Stored items
(** The loop over the descriptors of an index; [rec] is the recursive call. *)
Fixpoint referenced_loop (rec : Index -> gset string -> ST S (option (bool * gset string)))
    (repo digest : string) (ms : list Descriptor) (seen : gset string)
    : ST S (option (bool * gset string)) :=
  match ms with
  | [] => ret (Some (false, seen))
  | desc :: ms' =>
      if decide (digest = Digest desc) then ret (Some (true, seen))
      else if decide (Digest desc ∈ seen) then referenced_loop rec repo digest ms' seen
      else if IsImageIndexMediaType (MediaType desc) then
        let seen := {[Digest desc]} ∪ seen in
        let* r := try (GetImageIndex repo (Digest desc)) in
        match r with
        | Err e => if missing e then referenced_loop rec repo digest ms' seen else throw e
        | Ok indexImage =>
            let* r := rec indexImage seen in
            match r with
            | None => ret None
            | Some (true, seen) => ret (Some (true, seen))
            | Some (false, seen) => referenced_loop rec repo digest ms' seen
            end
        end
      else if IsImageManifestMediaType (MediaType desc) then
        let seen := {[Digest desc]} ∪ seen in
        let* found := isBlobReferencedInImageManifest repo digest (Digest desc) in
        if (found : bool) then ret (Some (true, seen))
        else referenced_loop rec repo digest ms' seen
      else referenced_loop rec repo digest ms' seen
  end.

Fixpoint isBlobReferencedInImageIndex (fuel : nat) (repo digest : string) (index : Index)
    (seen : gset string) : ST S (option (bool * gset string)) :=
  match fuel with
  | 0 => ret None
  | Datatypes.S fuel' =>
      referenced_loop (isBlobReferencedInImageIndex fuel' repo digest) repo digest
        (Manifests index) seen
  end.

Definition IsBlobReferencedInImageIndex (fuel : nat) (repo digest : string) (index : Index)
    : ST S (option bool) :=
  let* r := isBlobReferencedInImageIndex fuel repo digest index ∅ in
  ret (fst <$> r).

Definition repo_dir (repo : string) (s : S) : path := path_join (RootDir s) repo.

Definition IsBlobReferenced (fuel : nat) (repo digest : string) : ST S (option bool) :=
  let* s := get in
  if negb (DirExists (repo_dir repo s) s) then throw ErrRepoNotFound
  else
    let* index := GetIndex repo in
    IsBlobReferencedInImageIndex fuel repo digest index.

(** The maps [referenced] and [seen] are shared by all the calls. *)
Fixpoint collect_loop
    (rec : Index -> gset string -> gset string -> ST S (option (gset string * gset string)))
    (repo : string) (ms : list Descriptor) (referenced seen : gset string)
    : ST S (option (gset string * gset string)) :=
  match ms with
  | [] => ret (Some (referenced, seen))
  | desc :: ms' =>
      let referenced := {[Digest desc]} ∪ referenced in
      if decide (Digest desc ∈ seen) then collect_loop rec repo ms' referenced seen
      else
        let seen := {[Digest desc]} ∪ seen in
        if IsImageIndexMediaType (MediaType desc) then
          let* r := try (GetImageIndex repo (Digest desc)) in
          match r with
          | Err e => if missing e then collect_loop rec repo ms' referenced seen else throw e
          | Ok indexImage =>
              let* r := rec indexImage referenced seen in
              match r with
              | None => ret None
              | Some (referenced, seen) => collect_loop rec repo ms' referenced seen
              end
          end
        else if IsImageManifestMediaType (MediaType desc) then
          let* r := try (GetImageManifest repo (Digest desc)) in
          match r with
          | Err e => if missing e then collect_loop rec repo ms' referenced seen else throw e
          | Ok m =>
              collect_loop rec repo ms'
                (list_to_set (Digest <$> Layers m) ∪ ({[Digest (Config m)]} ∪ referenced)) seen
          end
        else collect_loop rec repo ms' referenced seen
  end.

Fixpoint collectReferencedBlobs (fuel : nat) (repo : string) (index : Index)
    (referenced seen : gset string) : ST S (option (gset string * gset string)) :=
  match fuel with
  | 0 => ret None
  | Datatypes.S fuel' =>
      collect_loop (collectReferencedBlobs fuel' repo) repo (Manifests index) referenced seen
  end.

Definition GetReferencedBlobs (fuel : nat) (repo : string) : ST S (option (gset string)) :=
  let* s := get in
  if negb (DirExists (repo_dir repo s) s) then throw ErrRepoNotFound
  else
    let* index := GetIndex repo in
    let* r := collectReferencedBlobs fuel repo index ∅ ∅ in
    ret (fst <$> r).

Definition getBlobDescriptorFromManifest (repo blobDigest : string) (desc : Descriptor)
    : ST S Descriptor :=
  let* manifest := GetImageManifest repo (Digest desc) in
  if decide (Digest (Config manifest) = blobDigest) then ret (Config manifest)
  else match list_find (fun l => Digest l = blobDigest) (Layers manifest) with
       | Some (_, layer) => ret layer
       | None => throw ErrBlobNotFound
       end.

(** The result carries the shared [seen] next to the Go pair
    (descriptor, error): an error of a nested call is dropped by the caller. *)
Fixpoint descriptor_loop
    (rec : Index -> gset string -> ST S (option (res Descriptor * gset string)))
    (repo blobDigest : string) (ms : list Descriptor) (seen : gset string)
    : ST S (option (res Descriptor * gset string)) :=
  match ms with
  | [] => ret (Some (Err ErrBlobNotFound, seen))
  | desc :: ms' =>
      if decide (Digest desc = blobDigest) then ret (Some (Ok desc, seen))
      else if decide (Digest desc ∈ seen) then descriptor_loop rec repo blobDigest ms' seen
      else if IsImageManifestMediaType (MediaType desc) then
        let seen := {[Digest desc]} ∪ seen in
        let* r := try (getBlobDescriptorFromManifest repo blobDigest desc) in
        match r with
        | Ok d => ret (Some (Ok d, seen))
        | Err _ => descriptor_loop rec repo blobDigest ms' seen
        end
      else if IsImageIndexMediaType (MediaType desc) then
        let seen := {[Digest desc]} ∪ seen in
        let* r := try (GetImageIndex repo (Digest desc)) in
        match r with
        | Err e => if missing e then descriptor_loop rec repo blobDigest ms' seen
                   else ret (Some (Err e, seen))
        | Ok indexImage =>
            let* r := rec indexImage seen in
            match r with
            | None => ret None
            | Some (Ok d, seen) => ret (Some (Ok d, seen))
            | Some (Err _, seen) => descriptor_loop rec repo blobDigest ms' seen
            end
        end
      else descriptor_loop rec repo blobDigest ms' seen
  end.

YOUR TASK
Working through the records above, copy each line in which "GetImageManifest" is found.

ANSWER
          let* r := try (GetImageManifest repo (Digest desc)) in
  let* manifest := GetImageManifest repo (Digest desc) in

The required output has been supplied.